Ma also cited information from other video clips, including "screaming sounds" emerging from crematorium furnaces, "which tells us that some people were taken to the funeral homes while they were still alive."


RFA was unable to confirm these reports independently. Meanwhile, authorities in the central province of Henan have handed an official reprimand to a lawyer who posted about the numbers of people lining up outside funeral homes in Wuhan.

Liu Yingying is the subject of a disciplinary action by the official lawyers' association in Henan's provincial capital, Zhengzhou after she posted a photo of people lining up outside an Wuhan funeral home to her WeChat account.

The Zhengzhou Lawyers' Association, which is under the control of the municipal justice bureau and therefore the ruling Chinese Communist Party, has accused her of "provoking dissatisfaction with the government" after her post received more than half a million views and more than 10,000 retweets.

The association said its code of practice requires lawyers not to post "inappropriate comments" online.
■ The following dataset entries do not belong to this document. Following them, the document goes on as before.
(* ===== verification/GapIR.v ===== *)
(** * What the hazard passes read

    Machine operations as [WaveAMDHazardWaits.cpp] sees them, the
    configuration of a target, and what the passes cache about an operation
    ([HazardOpInfo]); the singleton resources of
    [WaveAMDHardwareResources.cpp]. *)

From stdpp Require Import base tactics list gmap numbers strings.
From S2P Require Import Prelude CostEnums ArchData MachineIR LatencyTable.
From S2P Require Import OpClassifier ExecState TicketIR.

(** ** Operations *)

(** [MMAOpInterface]. *)
Record MmaOperands : Set := mkMmaOperands {
  mma_A : Value;
  mma_B : Value;
  mma_Acc : Value;
  mma_AccResult : Value
}.

(** An operation with the interfaces and attributes that the passes read.
    [g_controlFlow]: it implements a region-branch, region-terminator or branch
    interface; [g_m0Value], [g_mma]: [M0WriteHazardOpInterface] and
    [MMAOpInterface]; [g_dstSelResult]: the result of
    [DstSelForwardingOpInterface], when there is one; [g_nopImmediate]: the
    value of the [ImmOp] that defines the operand of an [s_nop]; [g_waitAlu]:
    the fields [va_vdst], [sa_sdst] and [va_sdst] of an [s_wait_alu];
    [g_pure], [g_terminator], [g_regions]: MLIR's [isPure], [IsTerminator]
    and whether the operation has regions. *)
Record GapOp : Type := mkGapOp {
  g_op :> Operation;
  g_controlFlow : bool;
  g_m0Value : option Value;
  g_mma : option MmaOperands;
  g_dstSelResult : option Value;
  g_fixedDefs : list RegSpan;
  g_nopImmediate : option Z;
  g_waitAlu : option Z * option Z * option Z;
  g_pure : bool;
  g_terminator : bool;
  g_regions : bool
}.

Definition plainGapOp (op : Operation) : GapOp :=
  mkGapOp op false None None None [] None (None, None, None) false false false.

(** ** The configuration of a target *)

(** [llvm::MCSubtargetInfo] as far as the passes ask it, LLVM's codec of
    [s_waitcnt] and its numbers of the flat-scratch registers. *)
Record MCSubtargetInfo : Set := mkSubtargetInfo {
  sti_isa : IsaVersion;
  sti_isGFX11Plus : bool;
  sti_isGFX12Plus : bool
}.

Class GapLLVM := {
  decodeLgkmcnt : IsaVersion -> Z -> Z;
  getWaitcntBitMask : IsaVersion -> Z;
  llvm_SGPR0 : Z;
  llvm_SGPR102 : Z;
  llvm_SGPR103 : Z
}.

Definition isCDNA3Family (isa : IsaVersion) : bool :=
  (Major isa =? 9) && (Minor isa =? 4).
Definition isCDNA4Family (isa : IsaVersion) : bool :=
  (Major isa =? 9) && (Minor isa =? 5).

Definition getValuWriteSGPRVmemReadLatency : Z := 5.
Definition getValuWriteExecConsumerLatency (isa : IsaVersion) : Z :=
  if Major isa =? 9 then 4 else 0.

Definition encodeSDelayAluVALU (dependency : Z) : Z := dependency.

Record HazardConfig : Type := mkGapConfig {
  g_arch : option ArchData;
  isaVersion : IsaVersion;
  g_wavefrontSize : Z;
  defaultLgkmcnt : Z;
  valuDep1 : Z;
  m0PipelineDelay : Z;
  m0DmaCaptureDelay : Z;
  valuWriteVGPRMfmaLatency : Z;
  valuWriteVGPRReadlaneLatency : Z;
  valuWriteVGPRPermlane32SwapLatency : Z;
  valuWriteSGPRValuReadLatency : Z;
  valuWriteSGPRVmemReadLatency : Z;
  valuWriteExecConsumerLatency : Z;
  transForwardingWaitStates : Z;
  dstSelForwardingWaitStates : Z;
  hasDelayAlu : bool;
  lgkmWaitNeedsValuGap : bool;
  hasTransForwardingHazard : bool;
  hasDstSelForwardingHazard : bool;
  g_hasTransCoexecutionHazard : bool;
  g_hasWmmaCoexecutionHazard : bool;
  g_hasScratchBaseForwardingHazard : bool;
  legacyWaitCounters : bool
}.

Definition archFlag (arch : option ArchData) (flag : ArchData -> bool) : bool :=
  match arch with Some arch => flag arch | None => false end.

Definition makeHazardConfig `{LLVMTarget} `{GapLLVM} (sti : MCSubtargetInfo)
    (wavefrontSize : Z) : outcome HazardConfig :=
  let isaVersion := sti_isa sti in
  arch ← (if isArchSupported isaVersion
          then arch ← getArchData isaVersion; Ok (Some arch) else Ok None);
  let legacyWaitCounters := negb (sti_isGFX12Plus sti) in
  let issueHazards := getInstructionIssueSlotHazardConfig isaVersion in
  Ok (mkGapConfig arch isaVersion wavefrontSize
        (if legacyWaitCounters
         then decodeLgkmcnt isaVersion (getWaitcntBitMask isaVersion) else 0)
        (encodeSDelayAluVALU 1)
        1
        (if isCDNA4Family isaVersion then 1 else 0)
        getValuWriteVGPRMfmaHazardLatency
        (cfg_valuWriteVGPRScalarRead issueHazards)
        (cfg_valuWriteVGPRPermlane32Swap issueHazards)
        (cfg_valuWriteSGPRValuRead issueHazards)
        getValuWriteSGPRVmemReadLatency
        (getValuWriteExecConsumerLatency isaVersion)
        (cfg_transWriteVGPRValuRead issueHazards)
        1
        (sti_isGFX11Plus sti)
        (legacyWaitCounters && negb (isCDNA4Family isaVersion))
        (isCDNA3Family isaVersion || isCDNA4Family isaVersion)
        (isCDNA3Family isaVersion || isCDNA4Family isaVersion)
        (archFlag arch hasTransCoexecutionHazard)
        (archFlag arch hasWmmaCoexecutionHazard)
        (archFlag arch hasScratchBaseForwardingHazard)
        legacyWaitCounters).

(** ** The encoding of [s_nop] *)

Module SNop.

Definition getBitWidth (sti : MCSubtargetInfo) : Z :=
  if 12 <=? Major (sti_isa sti) then 7
  else if 8 <=? Major (sti_isa sti) then 4 else 3.

Definition getMaxCount (sti : MCSubtargetInfo) : Z :=
  u32 (Z.shiftl 1 (getBitWidth sti)).

(** Without its assertion a zero count wraps. *)
Definition encodeCount (count : Z) : Z := u32 (count - 1).

End SNop.

(** The immediates of the [s_nop]s that [insertNoops] creates; the fuel is the
    count. *)
Fixpoint noopImmediates (fuel : nat) (count maxCount : Z) : list Z :=
  match fuel with
  | O => []
  | S fuel' =>
      if count <=? 0 then []
      else
        let chunk := Z.min count maxCount in
        SNop.encodeCount chunk :: noopImmediates fuel' (count - chunk) maxCount
  end.
Definition insertNoops (count : Z) (sti : MCSubtargetInfo) : list Z :=
  noopImmediates (Z.to_nat count) count (SNop.getMaxCount sti).

(** ** Properties of operations *)

Definition emitsNoMachineInst (op : Operation) : bool :=
  hasTrait op Trait.NoMachineInst.
Definition isVMEMStore (op : Operation) : bool :=
  hasTrait op Trait.VMEMStoreOp.

Definition getLgkmWaitLimit (op : Operation) : option Z :=
  match op_kind op with
  | SWaitcntOp _ _ lgkmcnt => lgkmcnt
  | _ => None
  end.

Definition isSGPRSpan (span : RegSpan) : bool :=
  bool_decide (span_regClass span = RegClass.SGPR).

Definition hasSGPRDef (op : GapOp) : bool :=
  existsb (fun result =>
    match getAllocatedRegSpan result with
    | Some span => isSGPRSpan span
    | None => false
    end) (op_results op)
  || existsb isSGPRSpan (g_fixedDefs op).

Definition isMFMA (op : Operation) : bool := hasTrait op Trait.MFMAOp.

Definition isPermlane32Swap (op : Operation) : bool :=
  match op_kind op with VPermlane32SwapB32TupleOp => true | _ => false end.

Definition isExecWriteHazardConsumer (op : Operation) : bool :=
  isMFMA op || isPermlane32Swap op.

Definition isVALUForCoexecution (op : Operation) : bool :=
  hasTrait op Trait.VALUOp || hasTrait op Trait.LDSDmaOp.

Definition isVMEM (op : Operation) : bool :=
  hasTrait op Trait.VMEMLoadOp || hasTrait op Trait.VMEMStoreOp.

Definition isDS (op : Operation) : bool := hasTrait op Trait.DSOp.

Definition isLdsDmaIssue (op : Operation) : bool := hasTrait op Trait.LDSDmaOp.

Section Classified.
Context `{LLVMTarget} (cfg : HazardConfig).

Definition isXdlWmma (op : Operation) : outcome bool :=
  match g_arch cfg with
  | None => Ok false
  | Some arch =>
      if negb (hasTrait op Trait.WMMAOp) then Ok false
      else
        cls ← classifyOp op;
        if negb (isSchedClassSupported arch cls) then Ok false
        else unit ← funit arch cls;
             Ok (bool_decide (unit = FunctionalUnit.MFMA_XDL))
  end.

Definition gapIsLegacyVALU (op : Operation) : outcome bool :=
  if hasTrait op Trait.VALUOp && negb (isMFMA op)
  then xdl ← isXdlWmma op; Ok (negb xdl)
  else Ok false.

Definition isTransOp (op : Operation) : outcome bool :=
  legacy ← gapIsLegacyVALU op;
  if negb legacy then Ok false
  else cls ← classifyOp op; Ok (bool_decide (cls = SchedClass.WriteTrans32)).

Definition isCoexecutableVALU (op : Operation) : outcome bool :=
  trans ← isTransOp op;
  Ok (isVALUForCoexecution op && negb trans && negb (hasTrait op Trait.WMMAOp)
      && negb (hasTrait op Trait.LDSDmaOp)).

(** The [report_fatal_error] is [Fatal]. *)
Definition gapMfmaPassCount (op : Operation) : outcome Z :=
  cls ← classifyOp op;
  match cls with
  | SchedClass.Write2PassMAI => Ok 2
  | SchedClass.Write4PassMAI => Ok 4
  | SchedClass.Write8PassMAI => Ok 8
  | SchedClass.Write16PassMAI => Ok 16
  | _ => Fatal "MFMA op lacks MAI schedule class"
  end.

Definition getHazardWaitStateCount (op : GapOp) : outcome Z :=
  match op_kind op with
  | SNopOp =>
      match g_nopImmediate op with
      | None => Failure
      | Some encoded =>
          let bits := if 12 <=? Major (isaVersion cfg) then 7
                      else if 8 <=? Major (isaVersion cfg) then 4 else 3 in
          if Z.shiftl 1 bits <=? encoded then Failure
          else Ok (u32 (encoded + 1))
      end
  | _ => getInstructionIssueCount op (isaVersion cfg) (g_wavefrontSize cfg)
  end.
End Classified.

(** What the passes know about an operation.  The analysis of the insertion
    pass has no cache and computes each field where the repair pass reads the
    record; the model computes the record in both. *)
Record HazardOpInfo : Type := mkOpInfo {
  storeWriteData : option StoreWriteDataHazard;
  lgkmWaitLimit : option Z;
  info_waitcnt : WaitcntInfo;
  schedClass : SchedClass.t;
  waitStateCount : Z;
  info_mfmaPasses : Z;
  noMachineInst : bool;
  info_controlFlow : bool;
  mfma : bool;
  legacyValu : bool;
  trans : bool;
  xdlWmma : bool;
  valuForCoexec : bool;
  coexecValu : bool;
  sgprWrite : bool;
  scratchMemory : bool;
  vmem : bool;
  vmemStore : bool;
  execWriteConsumer : bool;
  valu : bool;
  writesExec : bool;
  xdlResultConsumer : bool;
  readFirstLane : bool;
  permlane32Swap : bool;
  ldsDmaIssue : bool;
  info_ds : bool
}.

(** The function that [collectHazardOpInfo] applies to every operation. *)
Definition getHazardOpInfo `{LLVMTarget} (op : GapOp) (cfg : HazardConfig) :
    outcome HazardOpInfo :=
  _ ← validateInstructionIssueCountTarget op (isaVersion cfg);
  storeWriteData ← getStoreWriteDataHazard op (isaVersion cfg);
  waitStates ← getHazardWaitStateCount cfg op;
  passes ← (if isMFMA op then gapMfmaPassCount op else Ok 0);
  legacyValu ← gapIsLegacyVALU cfg op;
  trans ← isTransOp cfg op;
  xdlWmma ← isXdlWmma cfg op;
  schedClass ← (if xdlWmma : bool then classifyOp op
                else Ok SchedClass.NumSchedClasses);
  coexecValu ← isCoexecutableVALU cfg op;
  Ok (mkOpInfo storeWriteData (getLgkmWaitLimit op) (getWaitcntInfo op)
        schedClass waitStates passes (emitsNoMachineInst op) (g_controlFlow op)
        (isMFMA op) legacyValu trans xdlWmma (isVALUForCoexecution op)
        coexecValu
        ((hasTrait op Trait.SALUOp || isVALUForCoexecution op) && hasSGPRDef op)
        (hasTrait op Trait.ScratchMemoryOp) (isVMEM op) (isVMEMStore op)
        (isExecWriteHazardConsumer op) (hasTrait op Trait.VALUOp)
        (hasTrait op Trait.WritesExecOp) (isXdlResultHazardConsumer op)
        (match op_kind op with VReadfirstlaneB32Op => true | _ => false end)
        (isPermlane32Swap op) (isLdsDmaIssue op) (isDS op)).

(** ** Singleton resources *)

Module HardwareResourceKind.
Inductive t : Set := SCC | VCC | EXEC | M0.
#[global] Instance t_eq_dec : EqDecision t.
Proof. solve_decision. Defined.
End HardwareResourceKind.

Record HardwareResourceEffects : Set := mkEffects {
  effect_reads : list HardwareResourceKind.t;
  effect_writes : list HardwareResourceKind.t
}.

Definition addUnique (values : list HardwareResourceKind.t)
    (kind : HardwareResourceKind.t) : list HardwareResourceKind.t :=
  if decide (kind ∈ values) then values else values ++ [kind].

Definition getHardwareResourceForValue (value : Value) :
    option HardwareResourceKind.t :=
  match value_type value with
  | M0Type => Some HardwareResourceKind.M0
  | RegType RegClass.SCC _ _ => Some HardwareResourceKind.SCC
  | RegType RegClass.VCC _ _ => Some HardwareResourceKind.VCC
  | _ => None
  end.

Definition addResources (acc : list HardwareResourceKind.t)
    (values : list Value) : list HardwareResourceKind.t :=
  fold_left (fun acc value =>
    match getHardwareResourceForValue value with
    | Some kind => addUnique acc kind
    | None => acc
    end) values acc.

Definition getHardwareResourceEffects (op : Operation) :
    HardwareResourceEffects :=
  let reads := addResources [] (op_operands op) in
  let writes := addResources [] (op_results op) in
  let reads := if hasTrait op Trait.ReadsExecOp
               then addUnique reads HardwareResourceKind.EXEC else reads in
  let writes := if hasTrait op Trait.WritesExecOp
                then addUnique writes HardwareResourceKind.EXEC else writes in
  let writes := match op_kind op with
                | ExecIfOp => addUnique writes HardwareResourceKind.SCC
                | _ => writes
                end in
  mkEffects reads writes.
Liu had cooperated with the investigation, admitted her mistake, deleted the post and reflected sincerly on her mistake, it said, adding that it would treat her with leniency in return.

A truck load of ash-urns from the crematoriums arriving at a Wuhan funeral home.
Families waiting in line for hours at a funeral home to collect the ash-urns of their love ones.
(Family lawyer Liu Yingying was punished by CCP for posting this photo on WeChat.)